Sekalipun dia sudah tahu kalau Ifzal tak akan datang ke rumahnya karena mengingat Citra yang juga sakit. Di seberang sana, terdengar suara helaan napas dari Ifzal, kemudian Zani juga mendengar suara Citra yang bertanya pada Ifzal. Ini kali pertama Zani mendengar suara Citra yang terdengar lembut.

"Kamu makan terus minum obat, habis minum obat langsung tidur. Jangan main HP mulu."

Hanya itu yang diberikan Ifzal padanya, kemudian sambungan telepon terputus. Zani tahu, Citra lebih penting daripada dirinya, tapi bisakah Ifzal memperhatikannya walau hanya beberapa menit saja. Cukup datang menjenguknya, Zani rasa itu sudah lebih dari cukup. Gadis itu kemudian menyimpan ponselnya agak jauh darinya, biar tak ada yang mengganggu. Untuk makan saja dia sama sekali tak ada niat.

Namun, baru saja matanya terpejam, ponselnya kembali bergetar dan mengganggu tidurnya. Zani bergerak, mengambil ponselnya, kemudian mengangkat panggilan telepon yang ternyata dari Ezel.

"Kamu di mana?"

Zani mengernyit heran, kemudian gadis itu melihat pada layar ponselnya, yang menunjukkan telepon tersambung pada nomor Ezel. Kenapa Ezel bertanya keberadaannya? Apa Ezel mau dia bimbingan lagi?

"Di rumah, Pak."

"Saya di depan rumah kamu, dari tadi saya ketuk gak ada yang keluar."

Zani meringis, jelas saja tak ada yang membukakan pintu, mamanya sedang berada di Makassar.

"Bapak ngapain ke rumah saya?" tanya Zani. Suara gadis itu begitu serak, untuk berbicara saja hanya dipaksakan. Tenggorokannya untuk berbicara terlalu perih.

"Mau jengukin kamu," ungkap Ezel membuat Zani seketika sedih.

Mata gadis itu memanas, bahkan rasanya ingin menangis juga. Dia tak menyangka kalau Ezel yang notabenenya mantan kekasihnya sekaligus dosen pembimbingnya itu masih peduli padanya, berbeda dengan Ifzal yang lebih peduli pada Citra.

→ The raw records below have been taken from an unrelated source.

(* ===== verification/FireworksFlash.v ===== *)
(** * The flash memory of a Fireworks device

    [FlashDevice] states how the flash memory behind the EFC commands behaves (the data sheet of
    the part that [src/fireworks/IntelFlashMap.h] names): reading returns some of the
    quadlets asked for, programming clears bits, erasing sets all bits of a block and
    leaves the memory busy for a while.  From it the methods of [Fireworks] for the flash memory
    are shown to read, write and erase what they are asked to.  The theorems about devices
    that misbehave need no such assumption. *)
From S2P Require Import Prelude ByteSwap CmdSerialize Fcp AvcCommands AvcExchange EfcCommands EfcExchange Fireworks.

Definition FLASH_SIZE_BYTES : Z := 0x200000.

(** ** The memory *)

(** The quadlets are numbered; quadlet [q] has the address [4 * q]. *)
Definition flash_range (mem : Z -> Z) (q : Z) (n : nat) : list Z := (fun i => mem (q + Z.of_nat i)) <$> seq 0 n.

(** Programming the quadlets [l] from quadlet [q] on clears bits. *)
Definition programmed (mem : Z -> Z) (q : Z) (l : list Z) (i : Z) : Z :=
  if i <? q then mem i else
  match l !! Z.to_nat (i - q) with
  | Some v => mem i .& v
  | None => mem i
  end.

Definition erased (mem : Z -> Z) (q n i : Z) : Z := if (q <=? i) && (i <? q + n) then 0xFFFFFFFF else mem i.

(** The longest wait that [waitForFlash] tolerates after an erasure, in polls of the status. *)
Definition max_busy : nat := 199.

Class FlashDevice (W : Type) `{EfcLink W} := {
  flash_at : W -> Z -> Z;
  flash_busy : W -> nat;
  session_base : Z;
  flash_quad w i : quad_ok (flash_at w i);
  flash_read_law w c q : flash_busy w = 0%nat -> frd_address c = 4 * q -> 0 <= q -> 0 < frd_nb_quadlets c <= 64 ->
    4 * (q + frd_nb_quadlets c) <= FLASH_SIZE_BYTES -> length (frd_data c) = 64%nat ->
    exists b n data w', do_flash_read c w = Some ((true, mkFlashRead b (frd_address c) (Z.of_nat n) data), w')
    /\ (0 < n)%nat /\ Z.of_nat n <= frd_nb_quadlets c /\ length data = 64%nat
    /\ take n data = flash_range (flash_at w) q n
    /\ flash_busy w' = 0%nat /\ (forall i, flash_at w' i = flash_at w i);
  flash_write_law w c q : flash_busy w = 0%nat -> fw_address c = 4 * q -> 0 <= q -> 0 < fw_nb_quadlets c <= 64 ->
    4 * (q + fw_nb_quadlets c) <= FLASH_SIZE_BYTES -> fw_nb_quadlets c <= zlength (fw_data c) ->
    exists c' w', do_flash_write c w = Some ((true, c'), w') /\ flash_busy w' = 0%nat
    /\ (forall i, flash_at w' i = programmed (flash_at w) q (take (Z.to_nat (fw_nb_quadlets c)) (fw_data c)) i);
  flash_erase_law w c q : flash_busy w = 0%nat -> fe_address c = 4 * q -> 0 <= q -> 4 * q < FLASH_SIZE_BYTES ->
    fe_address c mod blocksize_bytes (fe_address c) = 0 ->
    exists c' w', do_flash_erase c w = Some ((true, c'), w') /\ (flash_busy w' <= max_busy)%nat
    /\ (forall i, flash_at w' i = erased (flash_at w) q (blocksize_bytes (fe_address c) / 4) i);
  flash_status_law w c :
    exists b r w', do_flash_status c w = Some ((true, mkFlashStatus b r), w')
    /\ (h_retval (ef_header b) =? eERV_FlashBusy) = negb (flash_busy w =? 0)%nat
    /\ (flash_busy w = 0%nat -> r = true)
    /\ flash_busy w' = pred (flash_busy w) /\ (forall i, flash_at w' i = flash_at w i);
  flash_lock_law w c : exists c' w', do_flash_lock c w = Some ((true, c'), w')
    /\ flash_busy w' = flash_busy w /\ (forall i, flash_at w' i = flash_at w i);
  session_base_law w c : exists b w', do_session_base c w = Some ((true, mkSessionBase b session_base), w')
    /\ flash_busy w' = flash_busy w /\ (forall i, flash_at w' i = flash_at w i);
}.

(** ** Lists and memories *)

Lemma length_flash_range mem q n : length (flash_range mem q n) = n.
Proof. unfold flash_range. by rewrite length_fmap, length_seq. Qed.

Lemma flash_range_lookup mem q n i : (i < n)%nat -> flash_range mem q n !! i = Some (mem (q + Z.of_nat i)).
Proof. intros Hi. unfold flash_range. by rewrite list_lookup_fmap, lookup_seq_lt. Qed.

Lemma flash_range_app mem q n m : flash_range mem q (n + m) = flash_range mem q n ++ flash_range mem (q + Z.of_nat n) m.
Proof.
  unfold flash_range. rewrite seq_app, fmap_app. f_equal. rewrite (Nat.add_comm 0), <- fmap_add_seq, <- list_fmap_compose.
  apply list_fmap_ext. intros i x _. simpl. f_equal. lia.
Qed.

Lemma flash_range_ext f g q n : (forall i, q <= i < q + Z.of_nat n -> f i = g i) -> flash_range f q n = flash_range g q n.
Proof.
  intros E. unfold flash_range. apply list_fmap_ext. intros i x Hx. apply lookup_seq in Hx. apply E. lia.
Qed.

Lemma inserts_range_app f g q p n m k (l : list Z) : (forall i, g i = f i) -> k = (n + m)%nat ->
  list_inserts (p + n) (flash_range g (q + Z.of_nat n) m) (list_inserts p (flash_range f q n) l)
  = list_inserts p (flash_range f q k) l.
Proof.
  intros E ->. rewrite flash_range_app, list_inserts_app_l, length_flash_range, (Nat.add_comm n).
  f_equal. by apply flash_range_ext.
Qed.

Lemma programmed_app mem q l1 l2 i :
  programmed (programmed mem q l1) (q + zlength l1) l2 i = programmed mem q (l1 ++ l2) i.
Proof.
  unfold programmed, zlength. pose proof (lookup_app l1 l2 (Z.to_nat (i - q))) as E.
  destruct (Z.ltb_spec i q), (Z.ltb_spec i (q + Z.of_nat (length l1))); try lia; try done.
  - rewrite lookup_app_l by lia. done.
  - rewrite lookup_app_r by lia. rewrite (lookup_ge_None_2 l1) by lia.
    by replace (Z.to_nat (i - q) - length l1)%nat with (Z.to_nat (i - (q + Z.of_nat (length l1)))) by lia.
Qed.

Lemma erased_app mem q n m i : 0 <= n -> 0 <= m ->
  erased (erased mem q n) (q + n) m i = erased mem q (n + m) i.
Proof. intros. unfold erased. repeat case_match; try done; lia. Qed.

(** Programming an erased range stores the data. *)
Lemma programmed_erased mem q l i v : Forall quad_ok l -> (forall j, q <= j < q + zlength l -> mem j = 0xFFFFFFFF) ->
  l !! i = Some v -> programmed mem q l (q + Z.of_nat i) = v.
Proof.
  intros Hl He Hi. pose proof (lookup_lt_Some _ _ _ Hi). unfold programmed, zlength in *.
  destruct (Z.ltb_spec (q + Z.of_nat i) q); [lia|].
  replace (Z.to_nat (q + Z.of_nat i - q)) with i by lia. rewrite Hi, He by lia.
  change 0xFFFFFFFF with (2 ^ 32 - 1). rewrite Z.land_comm, land_mask_mod by lia.
  apply Z.mod_small. by apply (Forall_lookup_1 _ _ _ _ Hl Hi).
Qed.

Lemma programmed_other mem q l i : i < q \/ q + zlength l <= i -> programmed mem q l i = mem i.
Proof.
  unfold programmed, zlength. intros. destruct (Z.ltb_spec i q); [done|].
  by rewrite lookup_ge_None_2 by lia.
Qed.

(** ** Reading, writing and erasing *)

Definition with_link {W} (w : W) (d : FwDevice W) : FwDevice W :=
  mkDev (d_HwInfo d) (d_Polled d) (d_current_clock d) (d_efc_discovery_done d) w.

Section flash.
Context {W : Type} `{FlashDevice W} (uninit : Z).

(** From [d] to [d'] only the link changes; the memory is idle and holds [mem] afterwards. *)
Definition flash_step (d d' : FwDevice W) (mem : Z -> Z) : Prop :=
  d' = with_link (d_link d') d /\ flash_busy (d_link d') = 0%nat /\ (forall i, flash_at (d_link d') i = mem i).

Lemma flash_step_trans d1 d2 d3 f g h : flash_step d1 d2 f -> flash_step d2 d3 g ->
  ((forall i, flash_at (d_link d2) i = f i) -> forall i, g i = h i) -> flash_step d1 d3 h.
Proof.
  intros (E1 & _ & M1) (E2 & B2 & M2) E. split_and!; [|done|intros i; rewrite M2; by apply E].
  rewrite E2, E1. by destruct d1, d3.
Qed.

Lemma flash_step_ext d d' f g : flash_step d d' f -> (forall i, f i = g i) -> flash_step d d' g.
Proof. intros (? & ? & E) Eg. split_and!; try done. intros i. by rewrite E. Qed.

Lemma on_link_Some {A} (m : run W A) d a w : m (d_link d) = Some (a, w) -> on_link m d = Some (a, with_link w d).
Proof. unfold on_link. by intros ->. Qed.

Lemma block_quads_spec q n : 0 <= q -> 0 <= n -> 4 * (q + n) <= FLASH_SIZE_BYTES -> 
  block_quads (4 * q) (4 * (q + n)) = Z.min 64 n.
Proof.
  unfold FLASH_SIZE_BYTES, block_quads, EFC_FLASH_SIZE_QUADS. intros. rewrite (wrapU_small 32) by lia.
  replace (4 * (q + n) - 4 * q) with (n * 4) by lia. rewrite Z.div_mul by lia. case_match; lia.
Qed.

Lemma read_tries_spec ntries : forall cmd q quads k t d,
  flash_busy (d_link d) = 0%nat -> length (frd_data cmd) = 64%nat -> 0 <= q -> 0 <= k < quads -> quads <= 64 ->
  quads - k <= Z.of_nat ntries -> 4 * (q + quads) <= FLASH_SIZE_BYTES ->
  (tb_pos t + Z.to_nat (quads - k) <= length (tb_data t))%nat ->
  exists r cmd' d', read_tries ntries cmd (4 * q) quads k t d
    = Some ((true, r, cmd', mkTarget (tb_pos t + Z.to_nat (quads - k))
        (list_inserts (tb_pos t) (flash_range (flash_at (d_link d)) (q + k) (Z.to_nat (quads - k))) (tb_data t))), d')
  /\ 0 < r /\ length (frd_data cmd') = 64%nat /\ flash_step d d' (flash_at (d_link d)).
Proof.
  induction ntries as [|ntries IH]; intros cmd q quads k t d B L Hq Hk H64 Hn Hs Ht; [lia|]. unfold FLASH_SIZE_BYTES in *.
  cbn [read_tries]. rewrite (wrapU_small 32 (quads - k)), (wrapU_small 32 (k * 4)), (wrapU_small 32 (4 * q + _)) by lia.
  set (c := mkFlashRead _ _ _ _).
  destruct (flash_read_law (d_link d) c (q + k)) as (b & n & data & w & E & N1 & N2 & LD & TD & B' & M');
    try done; cbn [c frd_address frd_nb_quadlets frd_data]; try (unfold FLASH_SIZE_BYTES; lia).
  cbn [c frd_nb_quadlets] in N2. run_step with (on_link_Some _ d _ _ E). cbn beta iota. cbn [negb frd_nb_quadlets].
  rewrite (wrapU_small 32) by lia. unfold copy_to_target. cbn [frd_nb_quadlets frd_data].
  erewrite run_bind_Some.
  2:{ erewrite run_bind_Some; [done|]. unfold assert_that.
      replace (_ && _) with true; [done|]. symmetry. apply andb_true_intro. unfold zlength. rewrite LD. split; apply Z.leb_le; lia. }
  rewrite Nat2Z.id, TD.
  assert (flash_step d (with_link w d) (flash_at (d_link d))) as S1 by (split_and!; try done).
  destruct (Z.ltb_spec (k + Z.of_nat n) quads) as [Hlt|Hge].
  - edestruct (IH (mkFlashRead b (frd_address c) (Z.of_nat n) data) q quads (k + Z.of_nat n)
      (mkTarget (tb_pos t + n) (list_inserts (tb_pos t) (flash_range (flash_at (d_link d)) (q + k) n) (tb_data t)))
      (with_link w d)) as (r & cmd' & d' & E' & R' & L' & S'); try done; try lia.
    + cbn [tb_pos tb_data]. rewrite length_inserts. lia.
    + exists r, cmd', d'. split_and!; try done.
      * rewrite E'. cbn [tb_pos tb_data]. rewrite Z.add_assoc.
        rewrite (inserts_range_app _ _ _ _ _ _ (Z.to_nat (quads - k))) by (done || lia).
        by replace (tb_pos t + n + _)%nat with (tb_pos t + Z.to_nat (quads - k))%nat by lia.
      * eapply flash_step_trans; [exact S1|exact S'|]. done.
  - assert (Z.to_nat (quads - k) = n) as -> by lia.
    exists (Z.of_nat (S ntries)), (mkFlashRead b (frd_address c) (Z.of_nat n) data), (with_link w d).
    by split_and!.
Qed.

"Pak, saya gak bisa jalan. Lemas."

Seketika, tangis Zani pecah. Begitu baik Ezel padanya sampai membuat rasa benci Zani pada Ezel berkurang sekitar dua puluh persen.

"Mama kamu mana?"

Zani kini terisak pelan, dia bahkan tersedu-sedu lantaran begitu terharu mendengar perkataan Ezel tadi.

"Gak ada, mama ke Makassar," cicit Zani membuat Ezel di seberang sana seketika semakin khawatir. Jangan bilang sejak pagi gadis itu tak makan?

"Coba bangun, terus jalan pelan-pelan. Paksain, Zani. Saya bisa saja dobrak pintu rumah kamu, tapi saya gak mau malah dituduh yang enggak-enggak nanti," tutur Ezel.

Zani pun langsung bangun dari berbaringnya. Dia bangun secara perlahan, walau rasa pusing kini melandanya, Zani memaksakan diri untuk membukakan Ezel pintu. Pelan-pelan, gadis itu berjalan menuju pintu rumah. Walau pusing, gadis itu pun sampai juga di pintu, dan langsung membukakan Ezel pintu.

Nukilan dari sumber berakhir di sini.